__EXERCISE DESCRIPTION__: Where the word "otherwise" shows up in the entries below, please copy the whole line.

__Saved data entries__:
Definition get_cascade_of_primary_nu (frame : I3Frame) (primary : MCNode)
           (convex_hull : option ConvexHull) (extend_boundary : R)
           (sanity_check : bool) : outcome (option I3Particle) :=
  match get_interaction_neutrino frame primary convex_hull
                                 extend_boundary sanity_check with
  | None => Returns None
  | Some neutrino =>
      if negb (is_neutrino (particle neutrino)) then Returns None
      else
        let mctree := I3MCTree frame in
        let daughters := get_daughters mctree neutrino in
        _ <- assert (0 <? List.length daughters)%nat
                    "Expected at least one daughter!" ;;
        match daughters with
        | [] => Raises IndexError
        | d0 :: _ =>
            let point_inside :=
              match convex_hull with
              | None =>
                  is_in_detector_bounds (pos (particle d0)) extend_boundary
              | Some hull =>
                  point_is_inside hull (px (pos (particle d0)),
                                        py (pos (particle d0)),
                                        pz (pos (particle d0)))
              end in
            _ <- assert point_inside
                   "Expected interaction to be inside defined volume!" ;;
            let cascade := particle neutrino in
            let cascade := set_shape cascade Cascade in
            let cascade := set_dir cascade (dir (particle primary)) in
            let cascade := set_pos cascade (pos (particle d0)) in
            let cascade := set_time cascade (time (particle d0)) in
            extension_length <-
              get_interaction_extension_length frame neutrino ;;
            let cascade := set_length cascade (Finite extension_length) in
            let deposited_energy :=
              fold_left add_daughter_energy daughters 0 in
            let cascade := set_energy cascade deposited_energy in
            Returns (Some cascade)
        end
  end.
End Cascade.

(** ** The claim's vocabulary

    Definitions that follow the words of the specification, to compare the
    code with. *)

(** The Euclidean distance of a point to the reference vertex. *)
Definition distance (vertex c : I3Position) : R :=
  sqrt ((px vertex - px c) * (px vertex - px c)
        + (py vertex - py c) * (py vertex - py c)
        + (pz vertex - pz c) * (pz vertex - pz c)).

(** A particle's endpoint in the specification's words: position plus
    direction times length when the length is finite and strictly positive,
    the raw position otherwise. *)
Definition endpoint (p : I3Particle) : I3Position :=
  match length p with
  | Finite l =>
      if Rlt_dec 0 l
      then mkPos (px (pos p) + dx (dir p) * l)
                 (py (pos p) + dy (dir p) * l)
                 (pz (pos p) + dz (dir p) * l)
      else pos p
  | _ => pos p
  end.

(** The endpoints of a particle and of all its descendants, in depth-first
    daughter order: the particle first, then each daughter's subtree. *)
Fixpoint endpoints (n : MCNode) : list I3Position :=
  match n with
  | Node p ds => endpoint p :: flat_map endpoints ds
  end.

(** The candidates of a search: the particle's own endpoint when its length
    is considered, then the endpoints of all its descendants. *)
Definition candidates (n : MCNode) (consider_particle_length : bool)
  : list I3Position :=
  match n with
  | Node p ds =>
      (if consider_particle_length then [endpoint p] else [])
        ++ flat_map endpoints ds
  end.

(** [e] is the farthest candidate of [l] from the vertex, and the last one
    visited at that distance: no candidate before it is farther, every
    candidate after it is strictly nearer. *)
Definition farthest_last (vertex : I3Position) (l : list I3Position)
           (e : I3Position) : Prop :=
  exists before after,
    l = before ++ e :: after
    /\ Forall (fun c => distance vertex c <= distance vertex e) before
    /\ Forall (fun c => distance vertex c < distance vertex e) after.

(** The result of a search over the candidates [l]: nothing when there is
    no candidate, the farthest, last-visited candidate otherwise. *)
Definition search_result (vertex : I3Position) (l : list I3Position)
           (r : option I3Position) : Prop :=
  match r with
  | None => l = []
  | Some e => farthest_last vertex l e
  end.

(** The visible energy a daughter contributes to a cascade, in the
    specification's words. *)
Definition visible_energy (emScale : ShowerModel) (d : MCNode)
  : R :=
  let p := particle d in
  if is_neutrino p then 0
  else match location_type p with
       | InIce =>
           match type p with
           | MuMinus | MuPlus | TauMinus | TauPlus => energy p
           | _ => energy p * emScale (type p) (energy p)
           end
       | _ => 0
       end.

(** The containment test of the builder in the specification's words: the
    explicit convex hull when one is supplied, the detector bounds extended
    by the margin otherwise. *)
Definition in_volume (ConvexHull : Type)
           (point_is_inside : ConvexHull -> R * R * R -> bool)
           (is_in_detector_bounds : I3Position -> R -> bool)
           (convex_hull : option ConvexHull) (extend_boundary : R)
           (p : I3Position) : bool :=
  match convex_hull with
  | Some hull => point_is_inside hull (px p, py p, pz p)
  | None => is_in_detector_bounds p extend_boundary
  end.

(** The sum of a list of reals. *)
Definition Rsum (l : list R) : R := fold_right Rplus 0 l.

(** The state of the loop after the candidates [seen]: the running maximum
    is the distance of the running extension, which is the farthest,
    last-visited candidate so far; before any candidate it is [0, None]. *)
Definition loop_state (vertex : I3Position) (seen : list I3Position)
           (max_distance : R) (max_extension : option I3Position) : Prop :=
  match max_extension with
  | None => seen = [] /\ max_distance = 0
  | Some e => max_distance = distance vertex e /\ farthest_last vertex seen e
  end.

(** What a recursive call on a daughter delivers. *)
Definition delivers (extension_of : MCNode -> outcome (option I3Position))
           (vertex : I3Position) (d : MCNode) : Prop :=
  exists e, extension_of d = Returns (Some e)
            /\ farthest_last vertex (endpoints d) e.

(** The cascade built from the located neutrino, its first daughter and
    the extension found. *)
Definition built_cascade (primary neutrino d0 : MCNode)
           (extension : I3Position) (deposited_energy : R) : I3Particle :=
  mkParticle (id (particle neutrino)) (type (particle neutrino))
             (pos (particle d0)) (dir (particle primary))
             (time (particle d0)) deposited_energy
             (Finite (distance (pos (particle d0)) extension))
             Cascade (location_type (particle neutrino)).

(** ** A worked event

    A muon neutrino primary travelling down whose interaction neutrino has
    three InIce daughters at the origin: a muon of 10 GeV with a track of
    4 m along z, a neutrino of 5 GeV and an electron of 3 GeV. *)

Definition origin : I3Position := mkPos 0 0 0.

Definition ex_muon : MCNode :=
  Node (mkParticle 3 MuMinus origin (mkDir 0 0 1) 0 10 (Finite 4)
                   ContainedTrack InIce) [].

Definition ex_nu_out : MCNode :=
  Node (mkParticle 4 NuMu origin (mkDir 1 0 0) 0 5 NaN Null InIce) [].

Definition ex_electron : MCNode :=
  Node (mkParticle 5 EMinus origin (mkDir 0 1 0) 0 3 NaN Cascade InIce) [].

Definition ex_neutrino : MCNode :=
  Node (mkParticle 2 NuMu (mkPos 0 0 100) (mkDir 1 0 0) 0 18 NaN Null InIce)
       [ex_muon; ex_nu_out; ex_electron].

Definition ex_primary : MCNode :=
  Node (mkParticle 1 NuMu (mkPos 0 0 1000) (mkDir 0 0 (-1)) 0 18 NaN
                   Primary Anywhere)
       [ex_neutrino].

Definition ex_frame : I3Frame := mkFrame [ex_primary].

(** Collaborators for the worked event: every point is inside, the
    interaction neutrino is [ex_neutrino], the em scale is 1. *)
Definition ex_point_is_inside (hull : unit) (p : R * R * R) : bool := true.

Definition ex_is_in_detector_bounds (p : I3Position) (margin : R) : bool :=
  true.

Definition ex_get_interaction_neutrino (frame : I3Frame) (primary : MCNode)
           (hull : option unit) (margin : R) (sanity_check : bool)
  : option MCNode := Some ex_neutrino.

Definition ex_no_interaction_neutrino (frame : I3Frame) (primary : MCNode)
           (hull : option unit) (margin : R) (sanity_check : bool)
  : option MCNode := None.

Definition ex_emScale : ShowerModel := fun t e => 1.

(** The cascade expected for the worked event. *)
Definition ex_cascade_particle : I3Particle :=
  mkParticle 2 NuMu origin (mkDir 0 0 (-1)) 0 (10 + 3) (Finite 4)
             Cascade InIce.

(** An interaction neutrino whose only daughter is a neutrino, and a helper
    that finds it. *)
Definition ex_invisible_neutrino : MCNode :=
  Node (mkParticle 8 NuMu (mkPos 0 0 100) (mkDir 1 0 0) 0 5 NaN Null InIce)
       [ex_nu_out].

Definition ex_get_invisible_neutrino (frame : I3Frame) (primary : MCNode)
           (hull : option unit) (margin : R) (sanity_check : bool)
  : option MCNode := Some ex_invisible_neutrino.


(** ** The code on binary64 floats

    The same functions over IEEE 754 binary64 numbers, the floats of the
    code: every coordinate, direction component, length and energy is a
    [float], arithmetic rounds as the machine does, and NaN compares false
    with everything.  This is the model for the properties in which a NaN
    or a rounded tie decides what the search returns. *)

Module F64.
Import Floats.
Local Open Scope float_scope.

Record I3Position : Type := mkPos { px : float; py : float; pz : float }.

Record I3Direction : Type := mkDir { dx : float; dy : float; dz : float }.

(** [a + b] on positions *)
Definition pos_add (a b : I3Position) : I3Position :=
  mkPos (px a + px b) (py a + py b) (pz a + pz b).

(** [a - b] on positions *)
Definition pos_sub (a b : I3Position) : I3Position :=
  mkPos (px a - px b) (py a - py b) (pz a - pz b).

(** [dir * length] *)
Definition dir_mul (d : I3Direction) (l : float) : I3Position :=
  mkPos (dx d * l) (dy d * l) (dz d * l).

(** [p.magnitude] *)
Definition magnitude (p : I3Position) : float :=
  sqrt (px p * px p + py p * py p + pz p * pz p).

Record I3Particle : Type := mkParticle {
  id : nat;
  type : ParticleType;
  pos : I3Position;
  dir : I3Direction;
  time : float;
  energy : float;
  length : float;
  shape : ParticleShape;
  location_type : LocationType
}.

(** [p.is_neutrino] *)
Definition is_neutrino (p : I3Particle) : bool :=
  match type p with
  | NuE | NuEBar | NuMu | NuMuBar | NuTau | NuTauBar => true
  | _ => false
  end.

Definition set_shape (p : I3Particle) (v : ParticleShape) : I3Particle :=
  mkParticle (id p) (type p) (pos p) (dir p) (time p) (energy p) (length p)
             v (location_type p).

Definition set_dir (p : I3Particle) (v : I3Direction) : I3Particle :=
  mkParticle (id p) (type p) (pos p) v (time p) (energy p) (length p)
             (shape p) (location_type p).

Definition set_pos (p : I3Particle) (v : I3Position) : I3Particle :=
  mkParticle (id p) (type p) v (dir p) (time p) (energy p) (length p)
             (shape p) (location_type p).

Definition set_time (p : I3Particle) (v : float) : I3Particle :=
  mkParticle (id p) (type p) (pos p) (dir p) v (energy p) (length p)
             (shape p) (location_type p).

Definition set_length (p : I3Particle) (v : float) : I3Particle :=
  mkParticle (id p) (type p) (pos p) (dir p) (time p) (energy p) v
             (shape p) (location_type p).

Definition set_energy (p : I3Particle) (v : float) : I3Particle :=
  mkParticle (id p) (type p) (pos p) (dir p) (time p) v (length p)
             (shape p) (location_type p).

Unset Elimination Schemes.
Inductive MCNode : Type :=
| Node (particle : I3Particle) (daughters : list MCNode).
Set Elimination Schemes.

Definition particle (n : MCNode) : I3Particle :=
  match n with Node p _ => p end.

Record I3Frame : Type := mkFrame { I3MCTree : list MCNode }.

(** [tree.get_daughters(particle)] *)
Definition get_daughters (tree : list MCNode) (n : MCNode) : list MCNode :=
  match n with Node _ ds => ds end.

(** [vertex - extension] where [extension] may be [None] *)
Definition sub_opt (vertex : I3Position) (extension : option I3Position)
  : outcome I3Position :=
  match extension with
  | Some e => Returns (pos_sub vertex e)
  | None => Raises TypeError
  end.

(** Lines 109-112: [np.isfinite(particle.length) and particle.length > 0]
    selects [particle.pos + particle.dir * particle.length]. *)
Definition particle_end_pos (p : I3Particle) : I3Position :=
  if is_finite (length p) && (0 <? length p)
  then pos_add (pos p) (dir_mul (dir p) (length p))
  else pos p.

Section ExtensionLoop.
(** The loop [for d in daughters] of lines 120-128; [dist >= max_distance]
    is the float comparison, false when either side is NaN. *)
Variable extension_of : MCNode -> outcome (option I3Position).
Variable vertex : I3Position.

Fixpoint extension_loop (daughters : list MCNode) (max_distance : float)
         (max_extension : option I3Position)
  : outcome (option I3Position) :=
  match daughters with
  | [] => Returns max_extension
  | d :: rest =>
      extension <- extension_of d ;;
      diff <- sub_opt vertex extension ;;
      let dist := magnitude diff in
      if max_distance <=? dist
      then extension_loop rest dist extension
      else extension_loop rest max_distance max_extension
  end.
End ExtensionLoop.

Fixpoint get_extension_from_vertex (frame : I3Frame) (particle : MCNode)
         (vertex : I3Position) (consider_particle_length : bool)
         {struct particle} : outcome (option I3Position) :=
  match particle with
  | Node p daughters =>
      let max_distance :=
        if consider_particle_length
        then magnitude (pos_sub vertex (particle_end_pos p))
        else 0 in
      let max_extension :=
        if consider_particle_length
        then Some (particle_end_pos p)
        else None in
      extension_loop
        (fun d => get_extension_from_vertex frame d vertex true)
        vertex daughters max_distance max_extension
  end.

__RESULT__:
    the raw position otherwise. *)
    no candidate, the farthest, last-visited candidate otherwise. *)
    by the margin otherwise. *)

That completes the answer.